» **Exercise instructions**
Nothing is needed except the lines below that run from the one with "resource_cache (snd (rerun" through the one with "unfold bind. rewrite", repeated exactly.

%%

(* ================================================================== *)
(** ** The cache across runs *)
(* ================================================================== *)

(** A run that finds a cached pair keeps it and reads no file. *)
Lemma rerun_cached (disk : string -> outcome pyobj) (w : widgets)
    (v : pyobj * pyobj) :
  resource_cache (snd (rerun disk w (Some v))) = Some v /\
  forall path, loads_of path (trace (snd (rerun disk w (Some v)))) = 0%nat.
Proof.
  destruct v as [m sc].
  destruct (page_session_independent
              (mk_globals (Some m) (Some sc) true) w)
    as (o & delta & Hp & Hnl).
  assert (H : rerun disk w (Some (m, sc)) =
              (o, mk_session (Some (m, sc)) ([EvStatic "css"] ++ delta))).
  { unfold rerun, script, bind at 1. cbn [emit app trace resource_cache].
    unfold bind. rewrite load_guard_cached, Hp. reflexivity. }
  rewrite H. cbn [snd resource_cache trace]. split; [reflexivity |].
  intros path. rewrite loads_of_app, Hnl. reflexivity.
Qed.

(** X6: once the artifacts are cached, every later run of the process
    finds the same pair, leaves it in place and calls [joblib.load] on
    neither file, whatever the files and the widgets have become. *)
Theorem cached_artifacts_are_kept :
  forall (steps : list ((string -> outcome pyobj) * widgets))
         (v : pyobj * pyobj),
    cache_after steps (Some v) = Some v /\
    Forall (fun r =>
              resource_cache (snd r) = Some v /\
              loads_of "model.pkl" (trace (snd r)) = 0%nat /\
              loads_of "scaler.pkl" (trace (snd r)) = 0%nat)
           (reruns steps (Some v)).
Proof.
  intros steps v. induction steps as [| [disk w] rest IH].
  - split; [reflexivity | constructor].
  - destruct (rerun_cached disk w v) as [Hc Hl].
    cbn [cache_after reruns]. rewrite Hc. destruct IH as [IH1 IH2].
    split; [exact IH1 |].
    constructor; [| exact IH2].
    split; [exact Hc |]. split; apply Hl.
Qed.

%%
%%

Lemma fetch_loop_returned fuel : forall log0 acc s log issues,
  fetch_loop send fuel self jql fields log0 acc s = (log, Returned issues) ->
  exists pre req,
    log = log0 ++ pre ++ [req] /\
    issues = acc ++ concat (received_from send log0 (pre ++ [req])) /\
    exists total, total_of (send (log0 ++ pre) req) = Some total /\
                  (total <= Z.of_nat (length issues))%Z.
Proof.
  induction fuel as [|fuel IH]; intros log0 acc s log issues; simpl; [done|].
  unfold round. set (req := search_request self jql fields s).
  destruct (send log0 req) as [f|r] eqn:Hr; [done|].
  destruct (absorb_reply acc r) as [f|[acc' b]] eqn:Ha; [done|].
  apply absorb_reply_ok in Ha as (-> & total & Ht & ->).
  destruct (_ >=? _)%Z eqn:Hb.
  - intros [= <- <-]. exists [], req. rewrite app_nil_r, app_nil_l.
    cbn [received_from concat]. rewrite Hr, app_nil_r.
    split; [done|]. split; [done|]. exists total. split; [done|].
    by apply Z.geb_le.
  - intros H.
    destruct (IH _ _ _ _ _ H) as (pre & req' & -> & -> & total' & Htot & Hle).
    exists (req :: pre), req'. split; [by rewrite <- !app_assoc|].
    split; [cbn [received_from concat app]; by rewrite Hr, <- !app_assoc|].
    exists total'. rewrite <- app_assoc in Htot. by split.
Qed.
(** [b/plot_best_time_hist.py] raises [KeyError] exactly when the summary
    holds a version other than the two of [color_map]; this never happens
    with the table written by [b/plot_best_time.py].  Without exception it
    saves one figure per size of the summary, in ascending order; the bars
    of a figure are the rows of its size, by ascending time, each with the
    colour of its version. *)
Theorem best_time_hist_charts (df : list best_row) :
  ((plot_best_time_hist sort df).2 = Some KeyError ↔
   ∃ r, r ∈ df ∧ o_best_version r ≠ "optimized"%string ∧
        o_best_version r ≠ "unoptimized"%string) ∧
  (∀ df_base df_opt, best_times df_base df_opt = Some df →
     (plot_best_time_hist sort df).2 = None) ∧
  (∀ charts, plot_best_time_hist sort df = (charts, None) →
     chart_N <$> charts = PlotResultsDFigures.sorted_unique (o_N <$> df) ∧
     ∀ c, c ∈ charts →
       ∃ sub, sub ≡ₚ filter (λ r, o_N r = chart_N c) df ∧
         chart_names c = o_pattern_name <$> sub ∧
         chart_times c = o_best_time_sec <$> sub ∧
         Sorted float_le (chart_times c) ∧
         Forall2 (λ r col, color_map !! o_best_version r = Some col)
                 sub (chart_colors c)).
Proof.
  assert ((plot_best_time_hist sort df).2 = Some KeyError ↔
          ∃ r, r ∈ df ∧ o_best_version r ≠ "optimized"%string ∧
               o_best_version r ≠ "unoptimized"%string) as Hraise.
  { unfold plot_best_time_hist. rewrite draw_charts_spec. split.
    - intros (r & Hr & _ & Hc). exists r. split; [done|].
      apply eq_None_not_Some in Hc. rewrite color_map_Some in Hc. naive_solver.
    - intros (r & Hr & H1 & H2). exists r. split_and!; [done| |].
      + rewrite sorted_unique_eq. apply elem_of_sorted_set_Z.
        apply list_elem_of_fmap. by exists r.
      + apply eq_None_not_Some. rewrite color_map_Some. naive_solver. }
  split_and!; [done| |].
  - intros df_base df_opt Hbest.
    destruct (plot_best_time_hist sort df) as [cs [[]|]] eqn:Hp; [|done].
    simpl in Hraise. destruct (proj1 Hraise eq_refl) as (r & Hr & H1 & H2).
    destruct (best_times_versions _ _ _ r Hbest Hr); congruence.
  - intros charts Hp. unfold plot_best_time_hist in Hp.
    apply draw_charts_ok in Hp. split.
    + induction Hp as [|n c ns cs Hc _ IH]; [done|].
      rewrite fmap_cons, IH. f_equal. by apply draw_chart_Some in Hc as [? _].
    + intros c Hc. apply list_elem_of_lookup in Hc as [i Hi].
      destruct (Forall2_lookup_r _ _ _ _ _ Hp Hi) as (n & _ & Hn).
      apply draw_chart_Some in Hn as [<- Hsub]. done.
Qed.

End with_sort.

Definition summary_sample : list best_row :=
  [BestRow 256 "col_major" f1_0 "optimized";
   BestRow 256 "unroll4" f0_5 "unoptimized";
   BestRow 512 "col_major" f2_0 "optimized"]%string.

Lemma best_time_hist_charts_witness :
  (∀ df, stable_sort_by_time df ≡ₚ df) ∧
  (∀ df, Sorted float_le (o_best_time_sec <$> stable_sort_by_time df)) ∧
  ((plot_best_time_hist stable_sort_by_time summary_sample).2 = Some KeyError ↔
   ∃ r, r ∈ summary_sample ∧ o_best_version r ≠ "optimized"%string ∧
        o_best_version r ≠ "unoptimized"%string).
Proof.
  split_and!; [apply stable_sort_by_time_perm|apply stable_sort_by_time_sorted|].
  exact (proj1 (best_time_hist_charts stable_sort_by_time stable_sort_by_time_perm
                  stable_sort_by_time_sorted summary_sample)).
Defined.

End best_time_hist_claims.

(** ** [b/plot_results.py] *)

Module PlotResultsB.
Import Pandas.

%%
%%

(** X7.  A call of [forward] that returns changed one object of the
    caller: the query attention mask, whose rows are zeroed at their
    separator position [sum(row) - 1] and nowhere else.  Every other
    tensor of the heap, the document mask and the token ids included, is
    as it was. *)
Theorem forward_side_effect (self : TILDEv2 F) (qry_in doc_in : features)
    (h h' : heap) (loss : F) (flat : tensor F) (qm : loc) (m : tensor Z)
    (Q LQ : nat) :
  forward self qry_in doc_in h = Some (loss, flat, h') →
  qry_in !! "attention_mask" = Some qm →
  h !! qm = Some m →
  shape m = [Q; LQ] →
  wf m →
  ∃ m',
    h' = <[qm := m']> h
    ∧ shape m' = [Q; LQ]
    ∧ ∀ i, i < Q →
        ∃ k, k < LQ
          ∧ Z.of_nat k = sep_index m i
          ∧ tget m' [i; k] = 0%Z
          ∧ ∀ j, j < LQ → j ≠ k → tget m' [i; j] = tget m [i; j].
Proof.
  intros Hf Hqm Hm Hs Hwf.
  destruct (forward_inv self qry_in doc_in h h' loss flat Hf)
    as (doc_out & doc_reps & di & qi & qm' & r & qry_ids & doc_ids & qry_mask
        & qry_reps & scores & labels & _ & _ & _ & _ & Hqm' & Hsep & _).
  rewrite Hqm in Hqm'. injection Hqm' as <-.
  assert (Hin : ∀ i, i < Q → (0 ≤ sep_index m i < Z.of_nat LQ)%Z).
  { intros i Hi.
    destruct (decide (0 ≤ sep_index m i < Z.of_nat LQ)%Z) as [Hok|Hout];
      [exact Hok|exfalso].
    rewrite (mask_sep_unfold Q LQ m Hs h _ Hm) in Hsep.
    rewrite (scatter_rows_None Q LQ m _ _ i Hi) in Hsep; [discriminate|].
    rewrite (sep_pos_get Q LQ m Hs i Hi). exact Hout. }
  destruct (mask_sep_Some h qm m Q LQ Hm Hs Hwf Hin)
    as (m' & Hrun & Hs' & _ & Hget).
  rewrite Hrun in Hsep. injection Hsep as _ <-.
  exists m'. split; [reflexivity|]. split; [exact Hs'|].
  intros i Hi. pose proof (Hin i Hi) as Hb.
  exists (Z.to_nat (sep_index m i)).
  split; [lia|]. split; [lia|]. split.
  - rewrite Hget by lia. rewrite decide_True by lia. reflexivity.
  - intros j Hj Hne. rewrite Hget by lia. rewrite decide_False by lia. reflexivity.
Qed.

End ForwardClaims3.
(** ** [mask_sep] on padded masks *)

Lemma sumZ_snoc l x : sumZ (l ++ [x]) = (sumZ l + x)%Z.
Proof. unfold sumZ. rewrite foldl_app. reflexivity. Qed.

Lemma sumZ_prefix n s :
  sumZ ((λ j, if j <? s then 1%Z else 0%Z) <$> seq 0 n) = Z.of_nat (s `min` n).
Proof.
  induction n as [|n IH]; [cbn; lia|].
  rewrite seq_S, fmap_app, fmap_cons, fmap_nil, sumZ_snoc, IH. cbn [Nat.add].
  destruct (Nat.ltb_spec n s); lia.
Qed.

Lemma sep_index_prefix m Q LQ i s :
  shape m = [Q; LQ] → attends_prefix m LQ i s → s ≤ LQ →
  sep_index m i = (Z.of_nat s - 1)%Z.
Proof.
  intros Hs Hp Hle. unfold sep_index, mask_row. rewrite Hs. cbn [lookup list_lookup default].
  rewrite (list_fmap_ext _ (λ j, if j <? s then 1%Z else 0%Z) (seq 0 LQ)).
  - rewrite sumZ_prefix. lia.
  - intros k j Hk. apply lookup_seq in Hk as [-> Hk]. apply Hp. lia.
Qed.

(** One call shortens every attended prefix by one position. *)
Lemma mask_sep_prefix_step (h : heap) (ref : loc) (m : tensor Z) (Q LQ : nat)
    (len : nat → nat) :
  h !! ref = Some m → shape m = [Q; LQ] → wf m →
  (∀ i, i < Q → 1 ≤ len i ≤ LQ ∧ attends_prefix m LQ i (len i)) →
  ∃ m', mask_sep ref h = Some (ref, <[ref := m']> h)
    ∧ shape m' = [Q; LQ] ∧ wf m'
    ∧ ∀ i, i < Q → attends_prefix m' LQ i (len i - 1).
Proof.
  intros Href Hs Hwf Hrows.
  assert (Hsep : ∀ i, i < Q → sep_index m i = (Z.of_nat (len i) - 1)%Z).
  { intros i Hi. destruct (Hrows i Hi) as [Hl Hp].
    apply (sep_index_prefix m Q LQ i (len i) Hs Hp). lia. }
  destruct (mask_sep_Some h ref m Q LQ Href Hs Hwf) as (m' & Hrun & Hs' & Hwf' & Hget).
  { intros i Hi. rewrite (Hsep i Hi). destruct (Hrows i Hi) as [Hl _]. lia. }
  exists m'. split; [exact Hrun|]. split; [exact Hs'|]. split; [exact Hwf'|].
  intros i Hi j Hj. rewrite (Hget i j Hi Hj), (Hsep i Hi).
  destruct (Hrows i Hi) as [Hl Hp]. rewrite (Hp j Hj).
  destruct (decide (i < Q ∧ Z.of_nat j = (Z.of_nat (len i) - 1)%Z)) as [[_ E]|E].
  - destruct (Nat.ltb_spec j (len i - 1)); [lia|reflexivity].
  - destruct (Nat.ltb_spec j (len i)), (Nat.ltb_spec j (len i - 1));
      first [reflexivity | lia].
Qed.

%%

» **Written solution**
  resource_cache (snd (rerun disk w (Some v))) = Some v /\
  forall path, loads_of path (trace (snd (rerun disk w (Some v)))) = 0%nat.
Proof.
  destruct v as [m sc].
  destruct (page_session_independent
              (mk_globals (Some m) (Some sc) true) w)
    as (o & delta & Hp & Hnl).
  assert (H : rerun disk w (Some (m, sc)) =
              (o, mk_session (Some (m, sc)) ([EvStatic "css"] ++ delta))).
  { unfold rerun, script, bind at 1. cbn [emit app trace resource_cache].
    unfold bind. rewrite load_guard_cached, Hp. reflexivity. }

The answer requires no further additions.